Task input START

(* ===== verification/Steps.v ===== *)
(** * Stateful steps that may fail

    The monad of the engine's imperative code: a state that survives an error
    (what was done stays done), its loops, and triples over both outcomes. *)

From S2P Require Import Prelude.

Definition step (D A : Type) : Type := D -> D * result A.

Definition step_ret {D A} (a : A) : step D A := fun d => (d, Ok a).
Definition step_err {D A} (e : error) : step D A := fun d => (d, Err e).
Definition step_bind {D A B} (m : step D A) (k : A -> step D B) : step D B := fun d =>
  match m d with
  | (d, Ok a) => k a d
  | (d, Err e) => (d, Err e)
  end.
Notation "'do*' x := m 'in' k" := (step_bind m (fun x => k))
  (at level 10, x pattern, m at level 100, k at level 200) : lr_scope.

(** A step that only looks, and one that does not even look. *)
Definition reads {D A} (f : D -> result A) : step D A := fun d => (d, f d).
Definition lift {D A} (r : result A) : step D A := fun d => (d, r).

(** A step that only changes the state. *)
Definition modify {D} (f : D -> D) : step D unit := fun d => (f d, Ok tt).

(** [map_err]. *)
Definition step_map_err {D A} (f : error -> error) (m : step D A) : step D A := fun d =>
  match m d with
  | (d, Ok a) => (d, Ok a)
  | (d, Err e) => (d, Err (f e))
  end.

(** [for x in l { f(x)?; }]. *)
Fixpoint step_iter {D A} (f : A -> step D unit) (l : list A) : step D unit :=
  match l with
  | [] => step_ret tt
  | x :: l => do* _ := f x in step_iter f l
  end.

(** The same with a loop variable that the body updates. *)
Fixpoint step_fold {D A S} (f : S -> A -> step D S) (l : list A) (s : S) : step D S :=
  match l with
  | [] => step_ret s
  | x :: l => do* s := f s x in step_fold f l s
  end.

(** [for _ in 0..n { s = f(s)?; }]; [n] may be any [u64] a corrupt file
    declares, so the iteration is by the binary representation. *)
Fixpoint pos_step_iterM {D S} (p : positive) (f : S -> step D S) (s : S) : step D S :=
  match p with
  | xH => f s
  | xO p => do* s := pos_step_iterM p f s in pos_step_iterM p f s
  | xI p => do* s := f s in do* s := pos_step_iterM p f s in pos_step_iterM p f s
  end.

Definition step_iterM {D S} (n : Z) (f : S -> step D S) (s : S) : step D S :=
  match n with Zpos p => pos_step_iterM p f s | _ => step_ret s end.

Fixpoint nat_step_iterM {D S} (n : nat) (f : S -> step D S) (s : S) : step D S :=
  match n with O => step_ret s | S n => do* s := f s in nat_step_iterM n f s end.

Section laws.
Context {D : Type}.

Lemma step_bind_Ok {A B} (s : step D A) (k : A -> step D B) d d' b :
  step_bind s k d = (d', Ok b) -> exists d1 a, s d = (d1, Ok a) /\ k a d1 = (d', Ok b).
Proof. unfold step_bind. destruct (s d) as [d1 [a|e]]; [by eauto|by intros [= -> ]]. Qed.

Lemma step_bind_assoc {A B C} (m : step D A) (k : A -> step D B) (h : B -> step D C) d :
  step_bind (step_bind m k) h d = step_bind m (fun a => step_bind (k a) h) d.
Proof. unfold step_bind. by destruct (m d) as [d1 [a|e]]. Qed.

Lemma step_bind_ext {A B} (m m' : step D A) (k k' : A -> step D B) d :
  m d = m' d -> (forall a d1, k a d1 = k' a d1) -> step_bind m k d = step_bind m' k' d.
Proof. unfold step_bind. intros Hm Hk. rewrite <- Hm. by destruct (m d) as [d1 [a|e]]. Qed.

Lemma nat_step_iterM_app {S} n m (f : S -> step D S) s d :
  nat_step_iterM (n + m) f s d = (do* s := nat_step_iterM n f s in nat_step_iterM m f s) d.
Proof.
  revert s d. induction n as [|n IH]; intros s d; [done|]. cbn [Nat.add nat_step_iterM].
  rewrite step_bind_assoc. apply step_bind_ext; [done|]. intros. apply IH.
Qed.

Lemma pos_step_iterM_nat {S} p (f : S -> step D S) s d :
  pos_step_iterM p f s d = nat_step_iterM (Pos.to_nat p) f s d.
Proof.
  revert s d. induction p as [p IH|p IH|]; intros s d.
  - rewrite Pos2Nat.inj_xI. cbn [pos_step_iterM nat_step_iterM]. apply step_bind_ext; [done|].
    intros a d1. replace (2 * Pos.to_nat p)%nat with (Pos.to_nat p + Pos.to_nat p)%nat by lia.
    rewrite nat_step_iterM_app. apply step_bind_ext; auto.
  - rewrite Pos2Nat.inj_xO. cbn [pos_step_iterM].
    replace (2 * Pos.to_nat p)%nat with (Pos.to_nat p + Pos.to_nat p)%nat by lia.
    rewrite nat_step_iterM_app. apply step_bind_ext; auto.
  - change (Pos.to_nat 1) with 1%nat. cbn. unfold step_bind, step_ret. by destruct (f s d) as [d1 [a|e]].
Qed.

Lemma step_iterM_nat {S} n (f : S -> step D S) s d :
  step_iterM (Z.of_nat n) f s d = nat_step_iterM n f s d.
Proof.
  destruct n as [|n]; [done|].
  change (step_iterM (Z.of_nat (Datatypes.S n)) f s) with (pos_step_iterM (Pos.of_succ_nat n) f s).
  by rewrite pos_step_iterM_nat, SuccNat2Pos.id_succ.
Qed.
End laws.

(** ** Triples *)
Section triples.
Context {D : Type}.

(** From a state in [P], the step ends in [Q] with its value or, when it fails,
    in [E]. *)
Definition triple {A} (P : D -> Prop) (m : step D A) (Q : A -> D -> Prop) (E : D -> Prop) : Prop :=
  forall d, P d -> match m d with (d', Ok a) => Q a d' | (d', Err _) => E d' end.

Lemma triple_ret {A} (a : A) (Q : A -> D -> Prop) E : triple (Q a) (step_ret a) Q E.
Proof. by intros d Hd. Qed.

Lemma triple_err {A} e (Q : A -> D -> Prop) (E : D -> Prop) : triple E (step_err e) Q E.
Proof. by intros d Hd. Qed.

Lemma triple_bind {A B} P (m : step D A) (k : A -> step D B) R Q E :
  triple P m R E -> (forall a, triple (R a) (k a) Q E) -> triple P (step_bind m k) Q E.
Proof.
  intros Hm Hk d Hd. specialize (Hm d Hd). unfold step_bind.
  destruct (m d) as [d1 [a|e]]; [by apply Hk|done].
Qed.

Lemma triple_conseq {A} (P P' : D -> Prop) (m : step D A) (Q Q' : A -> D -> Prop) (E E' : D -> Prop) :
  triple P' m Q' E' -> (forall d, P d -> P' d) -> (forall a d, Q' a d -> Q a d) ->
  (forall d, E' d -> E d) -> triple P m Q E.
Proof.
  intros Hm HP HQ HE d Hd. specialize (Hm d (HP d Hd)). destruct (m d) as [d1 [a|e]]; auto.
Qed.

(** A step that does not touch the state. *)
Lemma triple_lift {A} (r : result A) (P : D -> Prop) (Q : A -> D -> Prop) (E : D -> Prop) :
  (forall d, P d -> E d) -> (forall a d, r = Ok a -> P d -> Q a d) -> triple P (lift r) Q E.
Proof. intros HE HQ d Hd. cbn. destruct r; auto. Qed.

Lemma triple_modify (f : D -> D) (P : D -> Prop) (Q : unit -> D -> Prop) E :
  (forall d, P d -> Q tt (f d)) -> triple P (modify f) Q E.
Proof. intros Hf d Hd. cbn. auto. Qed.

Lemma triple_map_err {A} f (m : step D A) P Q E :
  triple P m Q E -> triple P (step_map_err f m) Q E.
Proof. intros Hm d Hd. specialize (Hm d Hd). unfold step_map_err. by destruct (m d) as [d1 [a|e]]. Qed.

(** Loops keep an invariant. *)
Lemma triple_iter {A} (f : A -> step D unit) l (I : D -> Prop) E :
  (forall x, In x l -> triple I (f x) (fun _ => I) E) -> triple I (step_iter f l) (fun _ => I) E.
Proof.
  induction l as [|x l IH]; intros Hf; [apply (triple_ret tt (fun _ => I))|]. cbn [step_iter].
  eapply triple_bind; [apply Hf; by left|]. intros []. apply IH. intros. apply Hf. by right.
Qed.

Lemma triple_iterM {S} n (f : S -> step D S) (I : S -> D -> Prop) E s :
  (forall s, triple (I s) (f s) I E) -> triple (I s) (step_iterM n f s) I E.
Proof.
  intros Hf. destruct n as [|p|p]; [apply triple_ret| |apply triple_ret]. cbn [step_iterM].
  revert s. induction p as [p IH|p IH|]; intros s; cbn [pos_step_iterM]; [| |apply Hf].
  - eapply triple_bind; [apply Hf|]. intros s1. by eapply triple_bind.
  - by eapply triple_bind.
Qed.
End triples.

Task input END

• _Required work_: Output only the number of lines in the listing that contain the string "specialize".

• _Answer section_: 3